3 Questions

3 Questions With Poet Arthur Sze

Surely you’ve heard tell of Santa Fe poet Arthur Sze? Why, he’s one of the most prolific and appreciated poets of his time with nearly a dozen books under his belt, a slew of accolades and, most recently, a spot as one of the winners of the 2022 Ruth Lilly Poetry Prize—an honor celebrating lifetime achievement that comes with a $100,000 gift. In other words, Sze knows words and he knows the human condition. That’s why we thought it would be kind of fun to bug him about his work, his prestigious prize win and what happens now for such a celebrated wordsmith. This interview has been edited for length and clarity.

What have the last few years been for a creative type such as yourself?

Obviously, because of COVID, the normal social interactions have been disrupted and reconfigured. In my case, it has made me go out into nature more. I’m living on Upper Canyon [Road] and I’m part of the Acequia del Llano Association, a kind of collective where everyone cleans their section of the ditch, so even at a distance, people have been working together. Of course, I can write in my studio at any time, so I’m not as affected by COVID, but it has pushed me out more into nature. I’d been traveling a lot, so staying put made me pay greater attention to what’s right around me, which is really wonderful. But that’s one of the things poetry does—one thing it can do is awaken the reader to miracles that are right at hand. Not traveling across the country doing readings, but just getting up and walking, hunting mushrooms, working with the aceuqia...has made me look inward more deeply and attentively.

With a prize like this that accentuates lifetime achievement, how do you feel it punctuates your career? Is it a semicolon?
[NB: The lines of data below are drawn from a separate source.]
(** C2, as the claim states it, fails: the second of two identical
    updates stamps the profile anew, so the stored document is not the
    one the first update left. *)
Lemma update_profile_twice_restamps :
  let payload := ProfileUpdate.Build None (Some "Initech") None None in
  let once := update_profile Sample.E payload Sample.jane Sample.w0 in
  let twice := update_profile Sample.E payload Sample.jane once.2 in
  let stamp w :=
    first_match ("user_id", VStr Sample.jane_id) (collection "profile" w)
      ≫= (.!! "updated_at") in
  once.1 = Ok (JStatus "ok")
  ∧ twice.1 = Ok (JStatus "ok")
  ∧ stamp once.2 = Some (VDate 1704067200)
  ∧ stamp twice.2 = Some (VDate 1704067201)
  ∧ collection "profile" twice.2 ≠ collection "profile" once.2.
Proof. repeat split; by_computation. Qed.

(** C2, amended.  For an existing profile, two updates with the same
    payload leave the store that a single update made at the time of
    the second would leave: the same profile documents as after the
    first update apart from [updated_at] (and the very same when the
    clock reads the same), and the other collections as they were.  An
    update keeps every profile document in place, and in each of them
    every field, other than [updated_at], that the payload does not
    provide with a non-null value. *)
Theorem update_profile_twice (E : env) (payload : ProfileUpdate.t) (user : doc)
    (w : world) (s : store) (d : doc) :
  db w = Some s →
  healthy E →
  first_match ("user_id", uid_of E user) (s !!! "profile") = Some d →
  d ≠ ∅ →
  let once := update_profile E payload user w in
  let twice := update_profile E payload user once.2 in
  let later := update_profile E payload user (tick w) in
  ∃ s1 s2,
    db once.2 = Some s1
    ∧ db twice.2 = Some s2
    ∧ twice.1 = once.1
    ∧ db later.2 = Some s2
    ∧ forget_updated_at (s2 !!! "profile") = forget_updated_at (s1 !!! "profile")
    ∧ (utcnow E (S (ticks w)) = utcnow E (ticks w) → s2 = s1)
    ∧ (∀ c, c ≠ "profile" → s2 !! c = s !! c ∧ s1 !! c = s !! c)
    ∧ ∀ n d0, (s !!! "profile") !! n = Some d0 →
        ∃ d1, (s1 !!! "profile") !! n = Some d1
              ∧ ∀ k, not_provided (ProfileUpdate.model_dump payload) k →
                     k ≠ "updated_at" → d1 !! k = d0 !! k.
Proof.
  intros Hdb Hh Hd Hne once twice later.
  destruct (d !! "_id") as [i|] eqn:Hi.
  - destruct (update_profile_twice_run E payload user w s d i Hdb Hh Hd Hi)
      as [Hrun1 Hrun2].
    assert (later = (Ok (JStatus "ok"),
              World (Some (alter (set_first ("_id", i)
                                    (profile_update_doc payload (utcnow E (S (ticks w)))))
                             "profile" s))
                (S (S (ticks w))) (made w) (S (S (calls w))))) as Hlater.
    { unfold later. by erewrite update_profile_run_existing by (done || apply Hh). }
    subst once twice. rewrite Hrun2, Hrun1, Hlater. simpl.
    eexists _, _. split; [reflexivity|]. split; [reflexivity|].
    split; [done|]. split; [done|].
    rewrite !lookup_total_alter_nil, !decide_True by done.
    split; [apply set_first_forget, profile_update_doc_forget|].
    split; [by intros ->|].
    split; [intros c Hc; by rewrite !lookup_alter_ne|].
    intros n d0 Hd0.
    destruct (set_first_lookup ("_id", i)
                (profile_update_doc payload (utcnow E (ticks w)))
                (s !!! "profile") n d0 Hd0) as (d1 & Hd1 & Hcase).
    exists d1. split; [done|]. intros k. by apply untouched_field with (utcnow E (ticks w)).
  - pose proof (update_profile_run_no_id E payload user w s d
                  Hdb (Hh _) Hd Hne Hi) as Hrun1.
    assert (twice.1 = Raise KeyError ∧ db twice.2 = Some s) as [Hr2 Hdb2].
    { subst twice once. rewrite Hrun1. simpl.
      by erewrite update_profile_run_no_id by (done || apply Hh). }
    assert (db later.2 = Some s) as Hlater.
    { unfold later. by erewrite update_profile_run_no_id by (done || apply Hh). }
    subst once. rewrite Hrun1. simpl.
    exists s, s. repeat split; try done.
    intros n d0 Hd0. by exists d0.
Qed.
I think the semicolon is a nice way of expressing it. On the one hand, I’m grateful to receive the award. It’s coming a year after The Glass Constellation, which is my 11th book and it collects all of my poetry after 50 years of writing. It is wonderful to achieve this, but I also feel, in addition to the excitement, a strong sense of responsibility to continue to evolve, to continue to grow. There’s this sense for me that I can’t ever stand still and say, ‘Look at what I’ve done.’ I want to keep writing and growing and creating. This is great up to now, what can I do next, how can I continue to evolve?
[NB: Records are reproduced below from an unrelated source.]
(** * lksmith.c: the lock registry of Locksmith, embedded in Rocq

    The file follows src/lksmith.c function by function.  Machine integers
    are [Z] with the wrap-around of [size_t] written out, byte buffers are
    [list Z] read and written through stdpp's list lookup and insert, and the
    globals of the C file are the fields of one [world] record threaded
    through a small state monad.  An access outside a buffer has no defined
    behaviour in C: the monad has a [Fault] outcome for it. *)

From Stdlib Require Import ZArith String Ascii List Lia Bool DecimalString.
From stdpp Require Import base list.

Local Open Scope Z_scope.

(** ** Constants *)

(** lksmith.h is not among the sources: the constants it declares are the
    fields of this class, and every definition below takes them as a
    parameter. *)
Class lksmith_h := {
  LKSMITH_API_VERSION : Z;
  LKSMITH_ERROR_OOM : Z;
  LKSMITH_ERROR_CREATE_WHILE_IN_USE : Z
}.

(** The values of <errno.h> on Linux. *)
Definition EIO : Z := 5.
Definition ENOMEM : Z := 12.
Definition EBUSY : Z := 16.
Definition EINVAL : Z := 22.
Definition ENAMETOOLONG : Z := 36.

(** Minimum size of the before bitfield. *)
Definition LKSMITH_BEFORE_MIN : Z := 16.

(** [sizeof(struct lksmith_lock_data)]: a [uint64_t], a [uint32_t] and an
    [int]; the flexible array [before] adds nothing. *)
Definition sizeof_lksmith_lock_data : Z := 16.

(** Conversion to [size_t] and to [uint32_t], and a store into a
    [uint8_t]. *)
Definition to_size_t (z : Z) : Z := z mod 2 ^ 64.
Definition to_uint32 (z : Z) : Z := z mod 2 ^ 32.
Definition to_uint8 (z : Z) : Z := z mod 2 ^ 8.

(** ** bitfield.h *)

(** Modelled from the spec: bitfield.h is not among the sources.  The spec
    describes the bitfields as raw bits, one per lock identifier, and
    lksmith.c itself computes the byte size of one as [(size + 7) / 8]; the
    macros below pack eight bits to a byte, bit [idx % 8] of byte
    [idx / 8].  [BITFIELD_TEST] and [BITFIELD_SET] return [None] where the
    byte lies outside the buffer. *)
Definition BITFIELD_MEM (size : Z) : Z := Z.quot (size + 7) 8.

Definition BITFIELD_TEST (name : list Z) (idx : Z) : option Z :=
  match name !! Z.to_nat (Z.quot idx 8) with
  | Some b => Some (Z.land (Z.shiftr b (Z.rem idx 8)) 1)
  | None => None
  end.

Definition BITFIELD_SET (name : list Z) (idx : Z) : option (list Z) :=
  match name !! Z.to_nat (Z.quot idx 8) with
  | Some b =>
      Some (<[Z.to_nat (Z.quot idx 8) :=
               to_uint8 (Z.lor b (Z.shiftl 1 (Z.rem idx 8)))]> name)
  | None => None
  end.

(** Bit [idx] reads as set. *)
Definition bit_is_set (name : list Z) (idx : Z) : bool :=
  match BITFIELD_TEST name idx with
  | Some b => negb (b =? 0)
  | None => false
  end.

(** ** stdio *)

(** What [%d] prints. *)
Definition fmt_d (z : Z) : string := NilZero.string_of_int (Z.to_int z).

(** [snprintf(str, size, ...)] where the conversions expand to [s].  The
    call either fails (a negative result, the buffer left as it was) or
    returns the length of [s] and stores as much of [s] as fits before the
    terminating NUL; with [size = 0] nothing is stored.  A buffer is
    modelled by the C string it holds. *)
Definition snprintf (io_ok : bool) (str : string) (size : Z) (s : string)
  : Z * string :=
  if io_ok then
    (Z.of_nat (String.length s),
     if size =? 0 then str else substring 0 (Z.to_nat (size - 1)) s)
  else (-1, str).

(** [%d] prints each of the [k] values from [z] on in at most five
    characters. *)
Fixpoint all_short (k : nat) (z : Z) : bool :=
  match k with
  | O => true
  | S k' => (String.length (fmt_d z) <=? 5)%nat && all_short k' (z + 1)
  end.

(** ** Version *)

Section Version.
Context {hdr : lksmith_h}.

(** [lksmith_get_version], whose result is a [uint32_t]. *)
Definition lksmith_get_version : Z := to_uint32 LKSMITH_API_VERSION.

Definition version_major : Z := Z.land (Z.shiftr LKSMITH_API_VERSION 16) 65535.
Definition version_minor : Z := Z.land LKSMITH_API_VERSION 65535.

(** The text the format ["%d.%d"] expands to. *)
Definition version_text : string :=
  (fmt_d version_major ++ "." ++ fmt_d version_minor)%string.

(** [lksmith_verion_to_str(ver, str, str_len)]: the result and the string
    left in [str].  [io_ok] says whether the formatting call succeeds. *)
Definition lksmith_verion_to_str (io_ok : bool) (ver : Z) (str : string)
    (str_len : Z) : Z * string :=
  let '(res, str') := snprintf io_ok str str_len version_text in
  if res <? 0 then (- EIO, str')
  else if to_size_t res >=? str_len then (- ENAMETOOLONG, str')
  else (0, str').

End Version.

(** ** Data structures *)

(** [struct lksmith_lock_data].  The field [id] is [lock_id] here; [before]
    holds the bytes of the flexible array, as many as the block was
    allocated with. *)
Record lksmith_lock_data := {
  nlock : Z;
  lock_id : Z;
  before_size : Z;
  before : list Z
}.

(** A pointer to a lock record is [None] (NULL) or the address of a block of
    the heap. *)
Definition addr := nat.

(** [struct lksmith_mutex_t], of which lksmith.c uses [info.data] only. *)
Record lksmith_mutex_t := { info_data : option addr }.


(** [lksmith_error_cb_t]: the default callback or one the user installed. *)
Inductive lksmith_error_cb_t :=
  | lksmith_error_cb_to_stderr
  | user_error_cb (n : nat).

(** What a run does that a caller can observe: the internal lock taken and
    released, and the error callback called. *)
Inductive event :=
  | EvLock
  | EvUnlock
  | EvErrorCb (cb : lksmith_error_cb_t) (code : Z) (msg : string).

(** The globals of lksmith.c, the heap the records live in ([None] marks a
    freed block) and the events so far, oldest first.  A NULL table or
    bitmap is the empty list: every access to it is out of range. *)
Record world := {
  heap : list (option lksmith_lock_data);
  g_internal_lock : bool;
  g_error_cb : lksmith_error_cb_t;
  g_locks : list (option addr);
  g_locks_size : Z;
  g_locks_used : list Z;
  trace : list event
}.

(** The statics as the loader leaves them. *)
Definition initial_world : world :=
  {| heap := []; g_internal_lock := false;
     g_error_cb := lksmith_error_cb_to_stderr;
     g_locks := []; g_locks_size := 0; g_locks_used := []; trace := [] |}.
For me, one of the great things is I’m really as excited about writing today as I was 50 years ago when I started out. When I’m writing early in the morning, anything can happen on the blank page. I feel like I’m continually discovering.

Interestingly, most of my best poems in my experience, when I finish them, I feel a sense of exhaustion. I’ll think I’ve done everything I can do and if I keep going, I’m just going to muck it up. I have to let it go. That’s a really good sign. In my early years, I would have elation. Now I know that’s a bad sign, that you’re stepping out of the process too soon…you’re already evaluating. But it’s never perfect, it’s never complete, I let it go. Part of that which is imperfect is what keeps the writer going.

Poetry seems a solitary pursuit. Do you find yourself amped up after gallivanting with a cohort of peers like you did recently at the awarding of the Ruth Lilly Prize?

I mean, writing is solitary, obviously, and [when I was teaching] I used to tell my students it’s the terror of the blank page. It doesn’t matter what you’ve done before—you’re facing a blank page and you have to create from scratch, and there’s a sense of terror to that. It is solitary, and I have to go into the deepest part of myself; I have to think of a poem as language at its most intense and essential and putting the most emotional torque behind the language I can. On the other hand, all artists come together—the painter in the studio, the poet writing, the composer. It’s collaborative work in the sense that we’re trying to make our small contribution to the culture.

When I meet other poets, there is oftentimes a sense of camaraderie. They...know what it’s like working so many arduous hours writing. That can be fun, but...the spark might be just walking in the street and seeing something, witnessing something, hearing something—thinking there’s a musical phrase to that image; an incident I’ve witnessed. Talking with other artists is fun, but I don’t feel like I can’t wait to write off of something like that. My ritual is to make a Thermos of coffee in the evening and to write first thing in the morning—it’s early, 5 to 7, when I’m not fully awake, when I’m still in dreamtime. I can’t be too intellectual, I don’t quite know what’s going on. That’s my most fertile period, and I need to give myself that window every day. Some mornings, nothing will happen, and that’s OK. Others, that two hours has flown by. I’m giving myself that space each morning.